(Beginning of Records supplied)

(** * An LS-8 style register machine: the emulator of [cpu.py]

    The Python class [CPU] holds a 256-cell memory, eight registers, a
    program counter, a flags register and a stack pointer, all of them
    Python integers (unbounded), and runs a fetch-decode-execute loop.
    The development below embeds that class: Python's list indexing with
    its negative indices and its [IndexError], the [alu] method, the
    branches of [run] in the order of the source, and the console output
    of [print]. *)

From Stdlib Require Import ZArith Lia Bool String Ascii DecimalString.
From stdpp Require Import base list.

Local Open Scope Z_scope.

(** ** Opcodes

    The module-level constants of [cpu.py]; the source writes them in
    binary, given here beside each value. *)

Definition HLT  : Z := 0x01.  (* 0b00000001 *)
Definition PRN  : Z := 0x47.  (* 0b01000111 *)
Definition LDI  : Z := 0x82.  (* 0b10000010 *)
Definition MUL  : Z := 0xA2.  (* 0b10100010 *)
Definition ADD  : Z := 0xA0.  (* 0b10100000 *)
Definition PUSH : Z := 0x45.  (* 0b01000101 *)
Definition POP  : Z := 0x46.  (* 0b01000110 *)
Definition CALL : Z := 0x50.  (* 0b01010000 *)
Definition IRET : Z := 0x13.  (* 0b00010011 *)
Definition RET  : Z := 0x11.  (* 0b00010001 *)
Definition CMP  : Z := 0xA7.  (* 0b10100111 *)
Definition JMP  : Z := 0x54.  (* 0b01010100 *)
Definition JEQ  : Z := 0x55.  (* 0b01010101 *)
Definition JNE  : Z := 0x56.  (* 0b01010110 *)

(** ** Exceptions and the error monad *)

(** The two exceptions the class can raise: Python's [IndexError], from an
    index outside a list, and the [Exception("Unsupported ALU operation")]
    of [alu].  Nothing catches them: an exception ends the run, and the
    state it leaves behind is not kept. *)
Inductive exn : Type :=
  | IndexError
  | UnsupportedALU.
(** * Greenhouse dashboard relay: the in-memory store and its event handlers

    A shallow embedding of the dashboard server (Express + Socket.io + MQTT):
    the [dashboardData] store, the MQTT message handler with its four data
    handlers, the acknowledge route and the Socket.io handlers, followed by
    the properties of the bounded collections, the counters, the fan-out and
    the acknowledgment life cycle.

    The page and health routes only read the store and are left out.  The
    clock is an input: every [Date.now()] and [new Date()] a handler
    evaluates is an argument of its model, in milliseconds.  The counters
    are natural numbers (a JavaScript number counts exactly up to 2^53). *)

From Stdlib Require Import ZArith QArith Lia.
From stdpp Require Import base list strings pretty.

Open Scope string_scope.
Open Scope list_scope.
Open Scope nat_scope.
Set Warnings "-register-all".

(** ** JavaScript values *)

(** The values the server handles: what [JSON.parse] returns (null, booleans,
    numbers, strings, arrays, objects), [undefined], and the [Date] objects
    the handlers create.  A JSON number is a finite double, carried here by
    its rational value.  An object is the list of its own properties in
    creation order. *)
Inductive value : Type :=
| VUndefined
| VNull
| VBool (b : bool)
| VNum (q : Q)
| VStr (s : string)
| VDate (ms : Z)
| VArr (items : list value)
| VObj (props : list (string * value)).

Abbreviation object := (list (string * value)).

(** [o.k] on an own property: [None] when the object has no such property. *)
Fixpoint own (k : string) (o : object) : option value :=
  match o with
  | [] => None
  | (k', v) :: o' => if String.eqb k' k then Some v else own k o'
  end.

(** [o.k]: [undefined] when absent (none of the keys read by the server is
    on a built-in prototype). *)
Definition prop_get (k : string) (o : object) : value :=
  default VUndefined (own k o).

(** [o[k] = v]: an existing property keeps its position and takes the new
    value; a new property is added last. *)
Fixpoint prop_set (k : string) (v : value) (o : object) : object :=
  match o with
  | [] => [(k, v)]
  | (k', v') :: o' =>
      if String.eqb k' k then (k', v) :: o' else (k', v') :: prop_set k v o'
  end.

(** [delete o[k]]. *)
Fixpoint prop_delete (k : string) (o : object) : object :=
  match o with
  | [] => []
  | (k', v') :: o' =>
      if String.eqb k' k then prop_delete k o' else (k', v') :: prop_delete k o'
  end.
(** * A model of [server.py]: registries, model caches, adapters, handlers

    The Flask application of [server.py] is embedded as pure functions over
    an explicit application state.  The third-party collaborators (PIL,
    transformers, the Python runtime's number parsing) are a record of
    oracles, [Backend]; everything the file itself decides (registry
    lookups, the two caches, prompt construction, post-processing, the
    try/except boundaries of the handlers) is written out.

    Conventions.
    - A Python [str] is a Rocq [string], one character per code point
      (code points below 256).
    - A Python [dict] whose order is observable (the registries, a JSON
      object) is an association list; the caches and the request's
      form/files are [gmap]s.
    - A Python [float] is the rational number it denotes. *)

From Stdlib Require Import ZArith QArith String Ascii List.
From stdpp Require Import base option gmap strings list fin_maps.

Local Open Scope Z_scope.
Local Open Scope string_scope.

(** ** Values *)

(** What [json.loads] can produce, and what [jsonify] is given. *)
#[warnings="-register-all"]
Inductive json : Type :=
| JNull
| JBool (b : bool)
| JInt (z : Z)
| JFloat (q : Q)
| JStr (s : string)
| JArr (items : list json)
| JObj (fields : list (string * json)).

(** The outcome of a Python call: a value, or an exception carried by
    its [str(e)]. *)
Inductive result (A : Type) : Type :=
| Return (a : A)
| Raise (e : string).
Arguments Return {A} a.
Arguments Raise {A} e.

(** ** Dictionaries kept as association lists *)

Section Dict.
Context {V : Type}.

(** [d.get(k)] *)
Fixpoint dict_get (d : list (string * V)) (k : string) : option V :=
  match d with
  | [] => None
  | (k', v) :: d' => if decide (k = k') then Some v else dict_get d' k
  end.

(** [k in d] *)
Definition dict_mem (d : list (string * V)) (k : string) : bool :=
  bool_decide (is_Some (dict_get d k)).

(** [d.keys()] *)
Definition dict_keys (d : list (string * V)) : list string := d.*1.

(** [d[k]], with the [KeyError] a missing key raises. *)
Definition dict_getitem (d : list (string * V)) (k : string) : result V :=
  match dict_get d k with
  | Some v => Return v
  | None => Raise ("'" +:+ k +:+ "'")
  end.
End Dict.

(** ** Strings *)

(** [str.isspace] on a single character, for code points below 256. *)
Definition isspace (c : ascii) : bool :=
  let n := nat_of_ascii c in
  ((9 <=? n) && (n <=? 13) || (28 <=? n) && (n <=? 32)
   || (n =? 133) || (n =? 160))%nat.

Fixpoint lstrip (s : string) : string :=
  match s with
  | String c r => if isspace c then lstrip r else s
  | EmptyString => EmptyString
  end.

Fixpoint rstrip (s : string) : string :=
  match s with
  | String c r =>
      match rstrip r with
      | EmptyString => if isspace c then EmptyString else String c EmptyString
      | r' => String c r'
      end
  | EmptyString => EmptyString
  end.

(** [s.strip()] *)
Definition strip (s : string) : string := rstrip (lstrip s).

(** [s.startswith(p)] *)
Definition startswith (s p : string) : bool := String.prefix p s.

(** [s[n:]] *)
Fixpoint slice_from (n : nat) (s : string) : string :=
  match n, s with
  | O, _ => s
  | S n', String _ r => slice_from n' r
  | S _, EmptyString => EmptyString
  end.

Definition nl : string := String (ascii_of_nat 10) EmptyString.

(** ** Model registry *)

(** One entry of [MODELS] or [LLM_MODELS].  The entries are Python dicts;
    the keys not every entry has are optional fields. *)
Record ModelInfo : Type := {
  name : string;
  model : string;
  description : string;
  type : option string;
  default_mode : option string;
  modes : option (list (string * string));
  revision : option string;
  pad_token_id : option Z;
}.

Definition plain (n m d : string) : ModelInfo :=
  {| name := n; model := m; description := d; type := None;
     default_mode := None; modes := None; revision := None;
     pad_token_id := None |}.

Definition MODELS : list (string * ModelInfo) :=
  [ ("blip-base",
     plain "BLIP Base" "Salesforce/blip-image-captioning-base"
           "Fast and lightweight (500MB)");
    ("blip-large",
     plain "BLIP Large" "Salesforce/blip-image-captioning-large"
           "More detailed captions (2GB)");
    ("vit-gpt2",
     plain "ViT-GPT2" "nlpconnect/vit-gpt2-image-captioning"
           "Alternative model (500MB)");
    ("florence-2",
     {| name := "Florence-2 Base";
        model := "microsoft/Florence-2-base";
        description := "High-quality captions (custom loader, ~1.5GB)";
        type := Some "florence";
        default_mode := Some "more_detailed";
        modes := Some [ ("caption", "<CAPTION>");
                        ("more_detailed", "<MORE_DETAILED_CAPTION>");
                        ("ocr", "<OCR>");
                        ("dense", "<DENSE_CAPTION>");
                        ("od", "<OD>") ];
        revision := None;
        pad_token_id := None |});
    ("moondream-2",
     {| name := "Moondream2";
        model := "vikhyatk/moondream2";
        description := "Lightweight VLM (fast CPU, ~1-2GB RAM)";
        type := Some "moondream";
        default_mode := Some "caption";
        modes := Some [ ("caption", "caption"); ("roast", "roast") ];
        revision := Some "2025-06-21";
        pad_token_id := None |}) ].

Definition llm (n m d : string) (pad : option Z) : ModelInfo :=
  {| name := n; model := m; description := d; type := None;
     default_mode := None; modes := None; revision := None;
     pad_token_id := pad |}.

Definition LLM_MODELS : list (string * ModelInfo) :=
  [ ("smollm2-1.7b",
     llm "SmolLM2 1.7B Instruct" "HuggingFaceTB/SmolLM2-1.7B-Instruct"
         "Tiny instruct model (fast CPU, ~1.5GB RAM)" (Some 128000));
    ("phi3-mini",
     llm "Phi-3 Mini 4k" "microsoft/Phi-3-mini-4k-instruct"
         "Reasoning-focused small model (~3GB RAM)" None);
    ("gemma2-2b",
     llm "Gemma-2 2B IT" "google/gemma-2-2b-it"
         "Creative text, ~2GB RAM" None);
    ("qwen2.5-1.5b",
     llm "Qwen2.5 1.5B Instruct" "Qwen/Qwen2.5-1.5B-Instruct"
         "Multilingual ultra-light (~1GB RAM)" None);
    ("tinyllama-1.1b",
     llm "TinyLlama 1.1B Chat" "TinyLlama/TinyLlama-1.1B-Chat-v1.0"
         "Very fast, basic chat (~1GB RAM)" None) ].
Definition row_generator_fn (expectation_type : string)
    (expectation_string_fn :
       ExpectationConfiguration → option (gmap string value) → call (list value))
    (result : ExpectationValidationResult)
    (runtime_configuration : option (gmap string value))
    (kw : gmap string value) : logged (list (list value)) :=
  runtime_configuration ← quiet (load_evaluation_parameters runtime_configuration kw);
  let expectation := expectation_config result in
  expectation_string_cell ←
    quiet (of_call (expectation_string_fn expectation runtime_configuration));
  status ← quiet (of_call (status_icon_call expectation_type result));
  let status_cell := [status] in
  unexpected_statement ←
    recovered (try_logging [] (unexpected_statement_call expectation_type result));
  unexpected_table ←
    recovered (try_logging VNone (unexpected_table_call expectation_type result));
  observed_value ←
    recovered (try_logging [VStr "--"] (observed_value_call expectation_type result));
  let expectation_string_cell :=
    merge_unexpected expectation_string_cell unexpected_statement unexpected_table in
  let row := base_row status_cell expectation_string_cell observed_value in
  custom_property_values ← quiet (custom_property_values expectation);
  mret [row ++ custom_property_values].

(** The prescriptive renderer of the type, or the inherited one. *)
Definition expectation_string_fn (expectation_type : string)
  : ExpectationConfiguration → option (gmap string value) → call (list value) :=
  match renderer_prescriptive get_renderer_impl expectation_type with
  | Some f => f
  | None => _missing_content_block_fn
  end.

Definition _get_content_block_fn (expectation_type : string) :=
  row_generator_fn expectation_type (expectation_string_fn expectation_type).

End Renderer.

(** ** Well-typed metadata *)

(** The reserved key, when the metadata has it, holds a mapping. *)
Definition properties_mapping (r : ExpectationValidationResult) : bool :=
  match meta (expectation_config r) with
  | Some m =>
      match m !! _custom_property_columns_key with
      | Some (VDict _) | None => true
      | Some _ => false
      end
  | None => true
  end.

(** [key] is a column name of the reserved mapping of [r]. *)
Definition declares (r : ExpectationValidationResult) (key : string) : Prop :=
  ∃ m d, meta (expectation_config r) = Some m
         ∧ m !! _custom_property_columns_key = Some (VDict d)
         ∧ is_Some (d !! key).

(** The mapping under the reserved key of the metadata of [r]; the empty
    mapping when the metadata or the key is missing. *)
Definition declared_paths (r : ExpectationValidationResult) : gmap string value :=
  match meta (expectation_config r) with
  | Some m =>
      match m !! _custom_property_columns_key with
      | Some (VDict d) => d
      | _ => ∅
      end
  | None => ∅
  end.

(** Every result of the list has well-typed metadata. *)
Definition well_typed (validation_results : list ExpectationValidationResult) : bool :=
  forallb properties_mapping validation_results.

(** Two registries give the same renderer calls for the type [ty] at the
    result [r]. *)
Definition same_calls_at (reg reg' : Registry)
    (icon_default : ExpectationValidationResult → call value)
    (ty : string) (r : ExpectationValidationResult) : Prop :=
  status_icon_call reg icon_default ty r = status_icon_call reg' icon_default ty r
  ∧ unexpected_statement_call reg ty r = unexpected_statement_call reg' ty r
  ∧ unexpected_table_call reg ty r = unexpected_table_call reg' ty r
  ∧ observed_value_call reg ty r = observed_value_call reg' ty r.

(End of Records supplied)

# What this task involves
Check each line above for "Require" and return the ones that have it.

# Reply
From Stdlib Require Import ZArith Lia Bool String Ascii DecimalString.
From stdpp Require Import base list.
From Stdlib Require Import ZArith QArith Lia.
From stdpp Require Import base list strings pretty.
From Stdlib Require Import ZArith QArith String Ascii List.
From stdpp Require Import base option gmap strings list fin_maps.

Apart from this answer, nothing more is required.